I've been staring at the monitors for three hours. Somewhere in this tangle of data is the thread I'm looking for — I can feel it, the way you feel a word sitting just behind your tongue.

If Lexin were here, she would have found it already. She would have walked in, glanced at the screens for thirty seconds, and said *there* with that infuriating calm of hers. But Lexin is in New York until Thursday, so it falls to me. I am, after all, the second-best hacker in the world.

I've made peace with that. Second to Lexin is not a small thing.

The third is Luo Qingxue — Lexin's oldest friend, a woman who can dismantle a firewall and write a bestselling novel in the same week. They've known each other since childhood. Sometimes I think they share a frequency the rest of us can't hear.

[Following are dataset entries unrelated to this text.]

(** ** Start-up *)
Definition recover_auto_job (job : EnrollmentJob) : O unit :=
  match job_enrollment_method job with
  | SSH_AUTO | SSH_SERVICE_KEY =>
      if state_is PENDING job then
        if negb (default false (adapter_of (job_enrollment_method job))) then
          let! now := clock in
          j_replace (await_cli "ssh_unavailable" now job) PENDING no_fence ;;! o_ret tt
        else
          let! now := clock in
          let! running := perform (Journal (CallClaimPendingAuto (job_enrollment_id job) now))
                            (claim_pending_auto (job_enrollment_id job) now) in
          match running with
          | None => o_ret tt
          | Some running => schedule_auto running
          end
      else
        let! background := memory mem_background in
        o_when (state_is RUNNING job && is_none (job_credential_temp_ref job) &&
                negb (bool_decide (job_enrollment_id job ∈ background)))
          (let! now := clock in
           j_replace ((await_cli "ssh_interaction_required" now job)
                        <| job_recovery_owner := None |> <| job_recovery_lease_until := None |>
                        <| job_recovery_revision := (job_recovery_revision job + 1)%Z |>) RUNNING no_fence ;;!
           o_ret tt)
  | SSH_CLI | LOCAL_SOCKET | LEGACY_ADMIN_TOKEN => o_ret tt
  end.

Definition recover_auto_startup : O unit :=
  let! jobs := transact list_non_terminal in o_iter recover_auto_job jobs.

(** [cleanup_orphans(self.registry, self.journal)]: both sets are read from the
    database under the lease of the sweep. *)
Definition store_cleanup_orphans : O (list SecretFiles.finding) :=
  lifecycle_lease
    (let! registry := transact (query (fun db => inr (credential_references db))) in
     let! journal := transact (query (fun db => inr (recovery_credential_references db))) in
     store (cleanup_orphans registry journal)).

Definition recover_and_cleanup : O unit :=
  recover_removals self ;;!
  recover_auto_startup ;;!
  recover self ;;!
  store_cleanup_orphans ;;! o_ret tt.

I push the thought aside and scan the room again. That's when I notice a monitor in the far corner — one I've somehow overlooked. I walk to it slowly, not wanting to jinx myself. Lean in. Read the strings of data crawling across the screen.

"Caught you," I whisper.

"Found something, Jer?"

Lucy's voice. I turn, and she reads my expression before I say a word. Her smile breaks wide.

"You found him."

"I found him."

She's already moving, calling across the room in that sharp, carrying voice of hers. Within seconds the team is in motion — keyboards clicking, chairs rolling, the particular electricity of a hunt closing in. I watch them work and feel the familiar quiet pride of having kept this together.

Everyone here is a beta. That's X's preference — she finds omegas unpredictable and alphas insufferable. It makes for a stable team. Focused. Professional.

Everyone, that is, except me.

I've been hiding it for eight years. I presented as omega at sixteen, took my first suppressant two weeks later, and haven't stopped since. The doses I use now are far beyond what's recommended — three pills where one would do, nearly every day — and I can feel the cost of it in the irregular ache that comes and goes in my bones. But the alternative is worse. Omega pheromones have a smell that Lexin finds unbearable. She's never been cruel about it, just honest in that blunt way she has. I can't focus when it's strong. It's like static in my head.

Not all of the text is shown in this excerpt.